Craig Sues for Higher Biscuit Run Payout

Remember when Hunter Craig sold Biscuit Run to the state for $9.8M and the hope of tax credits, in order to get rid of that albatross in a terrible economy? And then The Hook figured out that it was turning into a boondoggle, with Craig trying to get state tax credits (which is as good as cash) on an $87.7M appraisal for land that he bought at the height of the bubble for $46.2M? Well, it gets boondogglier. Craig and his associates are suing the state for another $19.48M, Hawes Spencer reports, since they’re not happy with the $21.48M that they’ve already gotten for the land. Why? Because they’re still $25M in the hole, with a lot of that probably owed in the form of monthly loan payments. If that’s a thirty-year note at 5% interest, then Hunter Craig and partner (and father-in-law) Wick McNeely have to come up with $134k/month. (Just this year, McNeely has sold Burning Daylight Farm, his Nova Scotia mansion, put his Garth Road home on the market, and ended his Farmington membership.)

I’m something like $100k underwater on my mortgage. Here I was thinking that it was my duty to suck it up and live with, because it’s nobody’s fault but my own. Maybe that attitude is what’s keeping me from being a successful businessman.

16 Responses to “Craig Sues for Higher Biscuit Run Payout”


  • builditandtheywillwhine says:

    Got Schadenfreude?
    After reading the story I have to admit I do. Those additional tax write offs that Hunter Craig is suing for are corporate welfare and should be denied

  • New Reality says:

    Wow, that last paragraph is a zinger.

  • […] Biscuit Run – The flip that flopped: Biscuit Run men want $20 million more from taxpayers and Waldo at cvillenews notes succinctly states: I’m something like $100k underwater on my mortgage. Here I was thinking that it was my duty to […]

  • Jay says:

    Wick McNeely sold Chapel Springs Farm, which has been through three owners since it was formerly known as Burning Daylight Farm. McNeely has no ownership interest in Burning Daylight Farm now, nor did he ever.

  • Pete says:

    Let’s see: a wealthy banker made a bad deal and is using his political connections to make a profit on the backs of the taxpayers. Sounds like a poster child for the 1%. Also: I’m shocked!

  • Wick McNeely sold Chapel Springs Farm, which has been through three owners since it was formerly known as Burning Daylight Farm.
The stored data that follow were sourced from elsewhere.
(* ===== verification/FsGate.v ===== *)
(** * The gate every filesystem mutation passes

    What a mutation may do after what, as a policy over calls and histories: no
    call changes the filesystem before the transport authorized exactly the
    prepared target, it is asked once, and the guards remove only what this run
    created.  The rules that move a proof over the common steps, and
    the staging of a file that copying and writing share. *)

From S2P Require Import Prelude RustStd AppErrors RequestGrantCapability FsCalls SafeRoots Quarantine FsPrepare.
From S2P Require Import FsMutations FsLogic.

Import AppErrors SafeRoots Quarantine FsPrepare FsMutations.

Definition is_passive (e : event) : Prop := passive (ev_call e) = true.

(** The publication lock was taken. *)
Definition locked (h : history) : Prop := Ev TryLock Acquired ∈ h ∨ Ev LockPublication true ∈ h.

(** [ready] is what was established before asking, [steps] says which changes are
    allowed once authorized. *)
Definition gate (target : MutationTarget) (ready : history → Prop) (steps : call → history → Prop)
    (c : call) (h : history) : Prop :=
  match c with
  | Authorize t => t = target ∧ Forall is_passive h ∧ locked h ∧ ready h
  | _ => mutating c = true → Ev (Authorize target) (Ok ()) ∈ h ∧ steps c h
  end.

Definition later (h h' : history) : Prop := ∃ t, h' = t ++ h.

Lemma later_refl h : later h h.
Proof. by exists []. Qed.
Lemma later_cons h h' e : later h h' → later h (e :: h').
Proof. intros [t ->]. by exists (e :: t). Qed.
Lemma later_trans h1 h2 h3 : later h1 h2 → later h2 h3 → later h1 h3.
Proof. intros [t ->] [t' ->]. exists (t' ++ t). by rewrite app_assoc. Qed.
Lemma later_elem h h' e : later h h' → e ∈ h → e ∈ h'.
Proof. intros [t ->] He. apply elem_of_app. by right. Qed.
Lemma extends_later h h' : extends h h' → later h h'.
Proof. intros (t & -> & _). by exists t. Qed.

Lemma passive_gate target ready steps c h : passive c = true → gate target ready steps c h.
Proof. unfold passive, gate. destruct c; simpl; try done. by destruct (bool_decide _). Qed.

(** A call is allowed once authorized if its step is. *)
Lemma gate_step target ready steps c h :
  Ev (Authorize target) (Ok ()) ∈ h → authorizing c = false → (mutating c = true → steps c h) →
  gate target ready steps c h.
Proof. intros Ha Hc Hs. unfold gate. destruct c; try done; intros Hm; by split; [|apply Hs]. Qed.

(** Nothing changes before the authorization, which happens at most once and
    names the prepared target. *)
Lemma gate_no_mutation target ready steps h :
  obeys (gate target ready steps) h → Ev (Authorize target) (Ok ()) ∉ h →
  Forall (λ e, mutating (ev_call e) = false) h.
Proof.
  induction h as [|[c r] h IH]; simpl; [constructor|]. intros [Hc Ho] Hn.
  apply not_elem_of_cons in Hn as [_ Hn]. constructor; [|by apply IH]. simpl.
  destruct (mutating c) eqn:E; [|done]. exfalso. destruct c; try done; by apply Hc in E as [? _].
Qed.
    I had no idea its name had changed. I’d have been calling it Burning Daylight Farm for the next thirty years if you hadn’t said something. :) I’ve updated the blog entry to refer to it by both names. Thanks for that correction, Jay.

  • For the record, I’ve been acquainted with Hunter Craig since he first opened Virginia National Bank (of which I’m a big fan), and Wick McNeely a handful of times in the past fifteen years or so, and I think they’re both nice guys who have done a lot of good in Charlottesville. That does not, of course, mean that I like everything that they do, and this whole Biscuit Run situation is no exception.

  • Citizen says:

    I am sure these are good guys from what I have heard, but this lawsuit is an act of pure greed for which they will be remembered. If they truly care about their community they will withdraw this suit and take the hard knocks as you have Waldo.
    That’s called being a grown-up.

    The wealthy have recourse to protecting their wealth that the other 99% do not. It is time for tax policies to reflect the public good and not the good of the few.

  • Citizen says:

    Think of it this way – instead of giving to the poor how about not taking from them ?

  • Cville Eye says:

    Craig’s is not an act of greed but, rather, and act of desperation. He owes money that he can not pay back.
    Waldo spent so much time designing his home I suspect he will be above water on it when he decides to sell it down the road.

  • Cville Eye says:

    Craig’s is not an act of greed but, rather, and act of desperation. He owes money that he can not pay back. This money is not being taken from the poor, it is taken from everybody and most revenue sources of the State. They are tax credits. The big waste of money is putting a state park in Albemarle county. Even the Supervisors say it is not needed.
    Waldo spent so much time designing his home I suspect he will be above water on it when he decides to sell it down the road.

  • Christian says:

    Your suspicion is suspect.

  • I hope never to sell it. Problem solved. :)

  • Old Observer says:

    McNeely dumped the Farmington membership? That’s serious! Maybe he and Pat Kluge will meet in the line for the soup kitchen.

  • Dirt Worshipper says:

    I disagree that a State Park is not needed, and it’s not a Board of Supervisor level issue anyway. The need for State Parks are decided at a State level and based on the Virginia Outdoors Plan which long before Biscuit Run collapsed said:

    There is no state park in Region 10. The recreational need exists for a state park to be located in the vicinity of Charlottesville. Potential sites should be considered along the Mechums, Rivanna or Tye
    Rivers. (2007)

  • Thomas Slayton says:

    In the meantime, one of Mr Craigs children flies back and forth to a university in a nearby state via private jet.